Roger Boylan has discovered a painter of one great painting, perhaps two, and that is more than sufficient. He describes George Ault’s Bright Light at Russell's Corners (1946) as haunting, chilly, and perfectly conceived,” neatly distilling its genius. Ault is a geometrician, a deft arranger of lines and planes, black and white. His night is not some melodramatic maelstrom of darkness. It has the “chilly” perfection of a schematic diagram, without being thematically schematic. The painting invites precisely the metaphoric readings it most easily eludes, and Ault’s coolness cloaks a feverish existence.

As Roger suggests, the artist’s life was anything but deft. In his recently published To Make a World: George Ault and 1940s America (2011, Smithsonian American Art Museum and Yale University Press), Alexander Nemerov says Ault’s “wish for order stems from a deeply personal cause,” and explains:
“Few other artists suffered no much personal misfortune. In 1915 his younger brother Harold killed himself in a suicide pact with his wife. In 1920 his mother died of anemia in a mental hospital. In 1929 his father dies of cancer, around the time that the family’s savings were lost in the stock market crash. In 1930 and 1931 Ault’s older brothers Donald and Charles killed themselves, one with gas, the other with strychnine. By the time he moved to Woodstock [N.Y.] with [his wife] in 1937, Ault was depressed, `erratic,’ and an `embittered alcoholic’ who had lost his gallery representation and alienated many of his artist friends and acquaintances…”
In 1948, Ault, age fifty-seven, drowned in a stream near his home in Woodstock, probably a suicide. In his final eleven years of suffering, he did his best work, including four nighttime paintings of Russell’s Corners and January Full Moon (1941).
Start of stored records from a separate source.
(* ===== verification/Extensions.v ===== *)
(** * Protocol extensions (src/protocol/extensions.h, extensions.cc, src/download/download_main.cc)

    Module [Extensions]: what a connection knows of the other side's
    extensions, the messages it writes, and the messages it reads: the
    extension handshake, the exchange of peers and that of the metadata.  The
    bytes of a message come in pieces into a buffer of the announced length.
    Of the download the model has what the messages read and change. *)

From Stdlib Require Import Strings.String.
From S2P Require Import Prelude Object Bencode BencodeWrite StaticMap ProtocolBase SocketAddress Encryption Utils PeerList.

Module Extensions.
Import Object BencodeWrite StaticMap SocketAddress PeerInfo PeerList EncryptionPolicy.

(** ** State *)

Definition HANDSHAKE : Z := 0.
Definition UT_PEX : Z := 1.
Definition UT_METADATA : Z := 2.
Definition FIRST_INVALID : Z := 3.
Definition SKIP_EXTENSION : Z := 4.

Definition flag_default : Z := Z.shiftl 1 0.
Definition flag_initial_handshake : Z := Z.shiftl 1 1.
Definition flag_initial_pex : Z := Z.shiftl 1 2.
Definition flag_received_ext : Z := Z.shiftl 1 3.
Definition flag_local_enabled_base : Z := Z.shiftl 1 8.
Definition flag_remote_supported_base : Z := Z.shiftl 1 16.

Definition metadata_piece_shift : Z := 14.
Definition metadata_piece_size : Z := Z.shiftl 1 metadata_piece_shift.
Definition max_request_queue_size : Z := 2048.

(** [m_read] is the size of the buffer and the bytes in it; [has_connection]
    is whether the connection is set. *)
Record ProtocolExtension := mkExtension {
  m_idMap : list Z;
  m_maxQueueLength : Z;
  e_flags : Z;
  has_connection : bool;
  m_readType : Z;
  m_readLeft : Z;
  m_read : option (Z * bytes);
  m_pendingType : Z;
  m_pending : option bytes
}.

(** The parts of the download; [x_info] is the "info" dictionary. *)
Record ExtDownload := mkExtDownload {
  x_meta : bool;
  x_metadata_size : Z;
  x_size_pex : Z;
  x_file_size : Z;
  x_info : Object;
  x_peers : PeerList
}.

Definition with_e_flags (e : ProtocolExtension) (f : Z) : ProtocolExtension :=
  mkExtension (m_idMap e) (m_maxQueueLength e) f (has_connection e) (m_readType e) (m_readLeft e) (m_read e)
    (m_pendingType e) (m_pending e).
Definition with_ids (e : ProtocolExtension) (m : list Z) : ProtocolExtension :=
  mkExtension m (m_maxQueueLength e) (e_flags e) (has_connection e) (m_readType e) (m_readLeft e) (m_read e)
    (m_pendingType e) (m_pending e).
Definition with_queue_length (e : ProtocolExtension) (n : Z) : ProtocolExtension :=
  mkExtension (m_idMap e) n (e_flags e) (has_connection e) (m_readType e) (m_readLeft e) (m_read e)
    (m_pendingType e) (m_pending e).
Definition with_reading (e : ProtocolExtension) (ty left : Z) (r : option (Z * bytes)) : ProtocolExtension :=
  mkExtension (m_idMap e) (m_maxQueueLength e) (e_flags e) (has_connection e) ty left r (m_pendingType e) (m_pending e).
Definition with_pending (e : ProtocolExtension) (ty : Z) (m : option bytes) : ProtocolExtension :=
  mkExtension (m_idMap e) (m_maxQueueLength e) (e_flags e) (has_connection e) (m_readType e) (m_readLeft e) (m_read e) ty m.

Definition with_metadata_size (x : ExtDownload) (n : Z) : ExtDownload :=
  mkExtDownload (x_meta x) n (x_size_pex x) (x_file_size x) (x_info x) (x_peers x).
Definition with_size_pex (x : ExtDownload) (n : Z) : ExtDownload :=
  mkExtDownload (x_meta x) (x_metadata_size x) (u32 n) (x_file_size x) (x_info x) (x_peers x).
Definition with_file_size (x : ExtDownload) (n : Z) : ExtDownload :=
  mkExtDownload (x_meta x) (x_metadata_size x) (x_size_pex x) n (x_info x) (x_peers x).
Definition with_x_peers (x : ExtDownload) (l : PeerList) : ExtDownload :=
  mkExtDownload (x_meta x) (x_metadata_size x) (x_size_pex x) (x_file_size x) (x_info x) l.

Definition has_e_flag (e : ProtocolExtension) (f : Z) : bool := negb (Z.land (e_flags e) f =? 0).
Definition is_local_enabled (e : ProtocolExtension) (t : Z) : bool := has_e_flag e (Z.shiftl flag_local_enabled_base t).
Definition is_remote_supported (e : ProtocolExtension) (t : Z) : bool :=
  has_e_flag e (Z.shiftl flag_remote_supported_base t).
Definition is_default (e : ProtocolExtension) : bool := has_e_flag e flag_default.
Definition is_initial_handshake (e : ProtocolExtension) : bool := has_e_flag e flag_initial_handshake.
Definition is_initial_pex (e : ProtocolExtension) : bool := has_e_flag e flag_initial_pex.
Definition is_received_ext (e : ProtocolExtension) : bool := has_e_flag e flag_received_ext.
Definition clear_initial_pex (e : ProtocolExtension) : ProtocolExtension :=
  with_e_flags e (Z.ldiff (e_flags e) flag_initial_pex).
Definition is_complete (e : ProtocolExtension) : bool := m_readLeft e =? 0.
Definition is_invalid (e : ProtocolExtension) : bool := m_readType e =? FIRST_INVALID.
Definition has_pending_message (e : ProtocolExtension) : bool := negb (m_pendingType e =? HANDSHAKE).
Definition pending_message_data (e : ProtocolExtension) : option bytes * ProtocolExtension :=
  (m_pending e, with_pending e (m_pendingType e) None).
Definition clear_pending_message (e : ProtocolExtension) : ProtocolExtension :=
  match m_pending e with None => with_pending e HANDSHAKE None | Some _ => e end.
Definition set_remote_supported (e : ProtocolExtension) (t : Z) : ProtocolExtension :=
  with_e_flags e (Z.lor (e_flags e) (Z.shiftl flag_remote_supported_base t)).

(** The constructor, in which no download is set, enables the metadata
    extension. *)
Definition new_extension : ProtocolExtension :=
  mkExtension [0; 0] 0
    (Z.lor (Z.lor (Z.lor flag_local_enabled_base flag_remote_supported_base) flag_initial_handshake)
       (Z.shiftl flag_local_enabled_base UT_METADATA))
    false FIRST_INVALID 0 None HANDSHAKE None.
Definition make_default : ProtocolExtension :=
  with_e_flags new_extension (Z.lor (e_flags new_extension) flag_default).

Definition id (e : ProtocolExtension) (t : Z) : res Z :=
  if t =? HANDSHAKE then Ok 0
  else _ ← throw_when (2 <=? t - 1) internal_error; of_deref (zlookup (m_idMap e) (t - 1)).

Definition set_local_enabled (t : Z) (e : ProtocolExtension) (x : ExtDownload) : ProtocolExtension * ExtDownload :=
  if is_local_enabled e t then (e, x)
  else (with_e_flags e (Z.lor (e_flags e) (Z.shiftl flag_local_enabled_base t)),
        if t =? UT_PEX then with_size_pex x (x_size_pex x + 1) else x).
Definition unset_local_enabled (t : Z) (e : ProtocolExtension) (x : ExtDownload) : ProtocolExtension * ExtDownload :=
  if negb (is_local_enabled e t) then (e, x)
  else (with_e_flags e (Z.ldiff (e_flags e) (Z.shiftl flag_local_enabled_base t)),
        if t =? UT_PEX then with_size_pex x (x_size_pex x - 1) else x).

Definition cleanup (e : ProtocolExtension) (x : ExtDownload) : ProtocolExtension * ExtDownload :=
  let '(e, x) := unset_local_enabled UT_PEX e x in unset_local_enabled UT_METADATA e x.

(** ** Messages to write *)

(** [vsnprintf] cuts the text at one byte less than the room it has; the
    length is that of the whole text. *)
Definition build_bencode (maxLength : Z) (text : bytes) : res bytes :=
  _ ← throw_when (maxLength <? zlen text) internal_error;
  Ok (if zlen text =? maxLength then take (Z.to_nat (maxLength - 1)) text ++ [0] else text).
Roger writes:
“Fortunately, he left behind one or two near-perfect canvases, including [Bright Light at Russell’s Corners]. All the sound and fury of his life matter little now.
Henry Vaughan fancied night as “thy dark Tent,” suggesting shelter, a counterintuitive notion. Closer to the truth for most of us is an October 1802 passage from Coleridge’s notebook. His son Hartley’s candle is Ault’s Bright Light:
“Hartley at Mr Clarkson’s sent for a Candle—the Seems made him miserable—what do you mean, my Love!—The Seems—the Seems—what seems to be & is not—men & faces & I do not [know] what, ugly, & sometimes pretty & then turn ugly, & they seem when my eyes are open, & worse when they are shut--& the Candle cures the SEEMS.”
[Go here for a lecture on Ault by Nemerov (the son of poet Howard Nemerov and nephew of photographer Diane Arbus). Dave Lull passes along this exerpt from Nemerov's book.]

2 comments:

MMc said...

Patrick, it's so interesting to me that you wrote about Ault. I only just discovered him myself a few months ago and been taken with his work since then. I'm perplexed and disturbed I had never heard of him before. I consider myself pretty well informed, but he was under my radar for whatever reason.
By the way, I am especially enjoying your posts now that you are back in Houston.
Best to you,
Mary

Terry Teachout said...

I saw "Bright Light" at Kansas City's Nelson-Atkins a couple of weeks ago. Prior to that time I'd never heard of Ault. It looks even better in person than it does in reproduction.